Payload 30 may be coupled to frame 110. In FIG. 4, UAV 100
comprises a single fuel cell power supply 90, which may include a
plurality of separately packaged fuel cell stacks 54 (connected in
series or parallel) and a plurality of fans 52.
[0058] In some exemplary implementations, one or more components
(e.g., fuel cell stack modules 50, hydrogen supplies 60, payload
30, power controllers 40, motor controllers 20, and battery 35) of
UAV 100 may be affixed onto frame 110. In some exemplary
implementations, manual pre-flight mechanical arrangement, power
controller 40, or another controller may be configured to adjust
the center of gravity (CoG) of UAV 100 by adjusting, via frame 110,
a position or orientation of the one or more components.

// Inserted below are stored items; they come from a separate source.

(** * VM-scaling operator scripts: a shallow embedding and its properties

    The repository holds two Python scripts,
    [python/task1/horizontal-scaling.py] (a polling controller that launches
    web-service instances when the load generator reports a low request
    rate) and [python/task2/autoscaling.py] (set-up, test orchestration and
    tear-down of an Auto Scaling Group).

    Both scripts are sequences of calls to the outside world (HTTP requests,
    the cloud API, the clock, the local file system) glued together by
    loops, exception handlers and a little parsing.  The embedding below
    therefore consists of

    - a small model of the Python run time the scripts rely on: exceptions,
      an outcome type, a state-and-trace monad, and a [world] whose answers
      to external calls are given by scripts (functions of the call index);
    - the library functions the scripts call ([str] operations, [re.findall]
      for the one pattern used, [configparser], [float]);
    - the functions of the two scripts, translated one by one;
    - the properties. *)

From Stdlib Require Import String Ascii List ZArith QArith Bool Arith Lia.
From Stdlib Require Import DecimalString.
Import ListNotations.

Local Open Scope list_scope.
Local Open Scope string_scope.
Local Open Scope Z_scope.

Set Implicit Arguments.

(* ================================================================== *)
(** ** Python run-time model *)
(* ================================================================== *)

Module Py.

(** Exception classes: those the calls of the scripts raise.  Each derives
    from Python's [Exception], and [ConnectionError] derives from
    [requests.exceptions.RequestException].  Interrupts and interpreter
    exits, which derive from [BaseException] only, are raised by no call
    and are not modelled. *)
Inductive exn_class : Type :=
| ConnectionError      (* requests.exceptions.ConnectionError *)
| RequestException     (* any other requests.exceptions.RequestException *)
| ClientError          (* botocore.exceptions: ClientError, WaiterError, ... *)
| IndexError
| KeyError
| ValueError
| TypeError
| ConfigParserError    (* configparser.Error and its subclasses *)
| OSError.

Record exn : Type := Exn { exn_cls : exn_class; exn_msg : string }.

(** [isinstance(e, requests.exceptions.ConnectionError)] *)
Definition is_ConnectionError (e : exn) : bool :=
  match exn_cls e with ConnectionError => true | _ => false end.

[0059] While used to illustrate some different possible mounting
configurations, the depictions of FIGS. 2-4 are not intended to be
limiting, as any configuration or orientation of the various
components of UAV 100 is contemplated. And controllers 20 and 40
may be mounted on frame 110 at any suitable location for an optimal
CoG, with respect to flight characteristics of UAV 100. For
example, these components may be mounted in a distributed fashion
around frame 110 or at least some of the components may be lumped
together. In some exemplary implementations, UAV 100 may have
modules 50 distributed around frame 110 such that a center of mass
of the vehicle is balanced and a manner in which the vehicle flies
is controllably affected. In some exemplary implementations, the
mounting placement and orientation of the components of UAV 100 may
flexibly control the weight balance of the UAV as a whole. The
mounting placement and orientation of these components may also be
aerodynamically designed such that drag is minimized. By
orientation, the present disclosure refers to rotating, flipping,
or tilting one or more of the components of UAV 100. In
implementations where a plurality of hydrogen supplies 60 are used,
supplies 60 may be repositioned to balance weight distribution
(i.e., including CoG considerations with respect to the other
components of UAV 100). In these or other implementations, frame
110 may allow for both manual and automated reconfiguration. That
is, power controller 40 or another component of UAV 100 may control
positioning and orientation of supply 60, power controller 40,
motor controller 20, payload 30, and each of fuel cell stack
modules 50.
[0060] The power output as a function of cumulative time of service
from fuel cell stack modules 50 is dependent on various factors,
such as the ambient temperature, humidity, and number of
start/stops. To ensure reliable operation of fuel cell power supply
90, it is desirable to check the condition (health) of fuel cell
stack modules 50, e.g., when UAV 100 returns to the home base using
a ground station to either condition stacks 54 or replace one or
more of fuel cell stack modules 50. In particular, for long
duration flights, it may be desirable to condition stacks 54 prior
to take-off. In this disclosure, conditioning of stack 54 may
include the conditioning of one or more fuel cells that comprise
the stack.
[0061] FIGS. 5A-5B show series and parallel configurations,
respectively, of two fuel cell power modules. But these exemplary
implementations are not intended to be limiting in number, since
three or more power modules may be connected in a series or
parallel configuration. In FIG. 5A, fuel cell stack module 50-1 is
connected in series with fuel cell stack module 50-2, particularly,
by connecting (i) its positive terminal to a "power" terminal of a
resistive load, (ii) its negative terminal to the positive terminal
of fuel cell stack module 50-2, and (iii) the negative terminal of
fuel cell stack module 50-2 to a "ground" terminal of the resistive
load. By contrast, FIG. 5B depicts fuel cell stack module 50-1
connected in parallel with fuel cell stack module 50-2,
particularly, by connecting (i) its positive terminal to a "power"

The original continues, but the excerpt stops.